(Records to use Opens)
(* ===== verification/CsrModel.v ===== *)
(** * A hart's control registers, concretely

    Hardware that keeps the laws of [CsrLaws]: registers as a function, the
    supervisor views computed from the machine registers. *)

From S2P Require Import Prelude Machine Riscv.

Abbreviation csr_file := (csr → Z).

Definition upd (r : csr) (v : Z) (h : csr_file) : csr_file :=
  λ r', if decide (r' = r) then v else h r'.

(** The bits of [mstatus] that supervisor mode sees: SIE, SPIE and SPP. *)
Definition sstatus_mask : Z := 0x122.

(** MIE, MPIE and the two bits of MPP. *)
Definition trap_bits : Z := 0x1888.

Definition view (r : csr) (h : csr_file) : Z :=
  match r with
  | sstatus => Z.land (h mstatus) sstatus_mask
  | sie => Z.land (h mie) (h mideleg)
  | mideleg => Z.land (h mideleg) 0x222
  | _ => h r
  end.

Definition store (r : csr) (v : Z) (h : csr_file) : csr_file :=
  match r with
  | mhartid => h
  | mepc => upd mepc (v - v mod 2) h
  | sepc => upd sepc (v - v mod 2) h
  | mtvec => upd mtvec (v - v mod 4) h
  | stvec => upd stvec (v - v mod 4) h
  | sstatus => upd mstatus (Z.lor (Z.land (h mstatus) (unot sstatus_mask)) (Z.land v sstatus_mask)) h
  | sie => upd mie (Z.lor (Z.land (h mie) (unot (h mideleg))) (Z.land v (h mideleg))) h
  | r => upd r v h
  end.

Definition encode_mpp (m : mode) : Z :=
  match m with Machine => MSTATUS_MPP_M | Supervisor => MSTATUS_MPP_S | User => MSTATUS_MPP_U end.

Definition trap_mstatus (m : mode) (ms : Z) : Z :=
  Z.lor (Z.land ms (unot trap_bits)) (Z.lor (if Z.testbit ms 3 then 0x80 else 0) (encode_mpp m)).

Definition mret_mstatus (ms : Z) : Z :=
  Z.lor (Z.land ms (unot trap_bits)) (Z.lor (if Z.testbit ms 7 then 0x8 else 0) 0x80).

(** [sret]: SIE from SPIE (bits 1 and 5), SPIE set, SPP (bit 8) cleared. *)
Definition sret_mstatus (ms : Z) : Z :=
  Z.lor (Z.land ms (unot sstatus_mask)) (Z.lor (if Z.testbit ms 5 then 0x2 else 0) 0x20).

#[export] Instance file_hw : CsrHw csr_file := {|
  csrr := λ r h, wrap (view r h);
  csrw := store;
  csr_trap := λ m a c h, upd mstatus (trap_mstatus m (h mstatus)) (upd mcause c (upd mepc a h));
  csr_mret := λ h, upd mstatus (mret_mstatus (h mstatus)) h;
  csr_sret := λ h, upd mstatus (sret_mstatus (h mstatus)) h
|}.

Lemma wrap_bit x i : 0 ≤ i < 64 → Z.testbit (wrap x) i = Z.testbit x i.
Proof. intros Hi. apply Z.mod_pow2_bits_low. lia. Qed.

(** The supervisor's view of [mstatus] has none of the bits a trap changes. *)
Lemma mask_trap_bits ms x :
  Z.land x sstatus_mask = 0 →
  Z.land (Z.lor (Z.land ms (unot trap_bits)) x) sstatus_mask = Z.land ms sstatus_mask.
Proof.
  intros Hx. rewrite Z.land_lor_distr_l, Hx, Z.lor_0_r, <- Z.land_assoc. reflexivity.
Qed.

(** A bit that a trap replaces. *)
Lemma replaced_bit ms x i :
  0 ≤ i < 64 → Z.testbit (unot trap_bits) i = false →
  Z.testbit (wrap (Z.lor (Z.land ms (unot trap_bits)) x)) i = Z.testbit x i.
Proof.
  intros Hi Hb. rewrite wrap_bit, Z.lor_spec, Z.land_spec, Hb by lia. by rewrite andb_false_r.
Qed.

Lemma trap_mstatus_bits m ms :
  decode_mpp (wrap (trap_mstatus m ms)) = m ∧
  Z.testbit (wrap (trap_mstatus m ms)) 7 = Z.testbit ms 3.
Proof.
  unfold decode_mpp, trap_mstatus. rewrite !replaced_bit by (lia || reflexivity).
  by destruct (Z.testbit ms 3), m.
Qed.

Lemma mret_mstatus_bit ms : Z.testbit (wrap (mret_mstatus ms)) 3 = Z.testbit ms 7.
Proof.
  unfold mret_mstatus. rewrite replaced_bit by (lia || reflexivity). by destruct (Z.testbit ms 7).
Qed.

#[export] Instance file_laws : CsrLaws csr_file.
Proof.
  split.
  - intros r h. apply Z.mod_pos_bound. reflexivity.
  - intros r r' v h Ha. by destruct r, r'.
  - intros v h Hv Hu. cbn. unfold upd. cbn. rewrite Hv, Z.sub_0_r. by apply wrap_small.
  - intros v h Hv Hu. cbn. unfold upd. cbn. rewrite Hv, Z.sub_0_r. by apply wrap_small.
  - intros v h Hv Hu. cbn. unfold upd. cbn. rewrite Hv, Z.sub_0_r. by apply wrap_small.
  - intros v h Hu. by apply wrap_small.
  - intros v h Hu. by apply wrap_small.
  - intros v h Hu _. by apply wrap_small.
  - intros v h H1 H2. unfold decode_mpp, csrr. cbn -[Z.testbit wrap].
    rewrite !wrap_bit by lia. unfold upd. rewrite decide_True by done. by rewrite H1, H2.
  - intros v h Hu. cbn -[Z.testbit wrap]. by rewrite wrap_bit by lia.
  - intros v h Hu. cbn -[Z.testbit wrap]. by rewrite wrap_bit by lia.
  - intros h. cbn -[Z.testbit wrap]. rewrite wrap_bit, Z.land_spec by lia. apply andb_false_r.
  - intros m a c h _ Hu. by apply wrap_small.
  - reflexivity.
  - intros m a c h. apply (trap_mstatus_bits m (h mstatus)).
  - intros m a c h. rewrite (wrap_bit (h mstatus)) by lia. apply (trap_mstatus_bits m (h mstatus)).
  - intros m a c h r H1 H2 H3. destruct r; try done. cbn. unfold upd. cbn.
    f_equal. apply mask_trap_bits. by destruct (Z.testbit (h mstatus) 3), m.
  - intros h. rewrite (wrap_bit (h mstatus)) by lia. apply (mret_mstatus_bit (h mstatus)).
  - intros h r H3. destruct r; try done. cbn. unfold upd. cbn.
    f_equal. apply mask_trap_bits. by destruct (Z.testbit (h mstatus) 7).
Qed.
(Records to use Closes)
• **Required work**: Using the records above, gather all lines where the string "CsrLaws" is present.

• **Result**:
    Hardware that keeps the laws of [CsrLaws]: registers as a function, the
#[export] Instance file_laws : CsrLaws csr_file.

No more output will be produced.